### PROMPT
From the first record to the last, write out each one exactly.

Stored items
· · · · · · ·
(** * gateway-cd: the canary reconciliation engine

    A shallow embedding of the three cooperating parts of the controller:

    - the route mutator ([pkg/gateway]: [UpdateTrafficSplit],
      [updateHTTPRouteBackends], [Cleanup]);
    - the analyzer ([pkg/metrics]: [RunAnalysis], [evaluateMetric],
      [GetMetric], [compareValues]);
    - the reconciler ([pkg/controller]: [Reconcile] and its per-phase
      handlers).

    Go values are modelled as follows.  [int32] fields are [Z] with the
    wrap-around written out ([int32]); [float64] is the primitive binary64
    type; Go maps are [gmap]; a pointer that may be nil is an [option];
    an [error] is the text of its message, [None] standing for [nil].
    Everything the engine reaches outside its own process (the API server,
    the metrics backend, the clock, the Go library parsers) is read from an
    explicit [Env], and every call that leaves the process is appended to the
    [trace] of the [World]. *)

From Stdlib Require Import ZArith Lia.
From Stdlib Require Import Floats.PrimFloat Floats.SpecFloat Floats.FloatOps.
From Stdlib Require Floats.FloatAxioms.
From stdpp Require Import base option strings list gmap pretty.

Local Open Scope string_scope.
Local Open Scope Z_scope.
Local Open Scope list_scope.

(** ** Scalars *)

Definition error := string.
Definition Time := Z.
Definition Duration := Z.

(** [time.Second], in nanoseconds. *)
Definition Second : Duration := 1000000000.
· · · · · · ·
### FINISHED TASK
(** * gateway-cd: the canary reconciliation engine

    A shallow embedding of the three cooperating parts of the controller:

    - the route mutator ([pkg/gateway]: [UpdateTrafficSplit],
      [updateHTTPRouteBackends], [Cleanup]);
    - the analyzer ([pkg/metrics]: [RunAnalysis], [evaluateMetric],
      [GetMetric], [compareValues]);
    - the reconciler ([pkg/controller]: [Reconcile] and its per-phase
      handlers).

    Go values are modelled as follows.  [int32] fields are [Z] with the
    wrap-around written out ([int32]); [float64] is the primitive binary64
    type; Go maps are [gmap]; a pointer that may be nil is an [option];
    an [error] is the text of its message, [None] standing for [nil].
    Everything the engine reaches outside its own process (the API server,
    the metrics backend, the clock, the Go library parsers) is read from an
    explicit [Env], and every call that leaves the process is appended to the
    [trace] of the [World]. *)

From Stdlib Require Import ZArith Lia.
From Stdlib Require Import Floats.PrimFloat Floats.SpecFloat Floats.FloatOps.
From Stdlib Require Floats.FloatAxioms.
From stdpp Require Import base option strings list gmap pretty.

Local Open Scope string_scope.
Local Open Scope Z_scope.
Local Open Scope list_scope.

(** ** Scalars *)

Definition error := string.
Definition Time := Z.
Definition Duration := Z.

(** [time.Second], in nanoseconds. *)
Definition Second : Duration := 1000000000.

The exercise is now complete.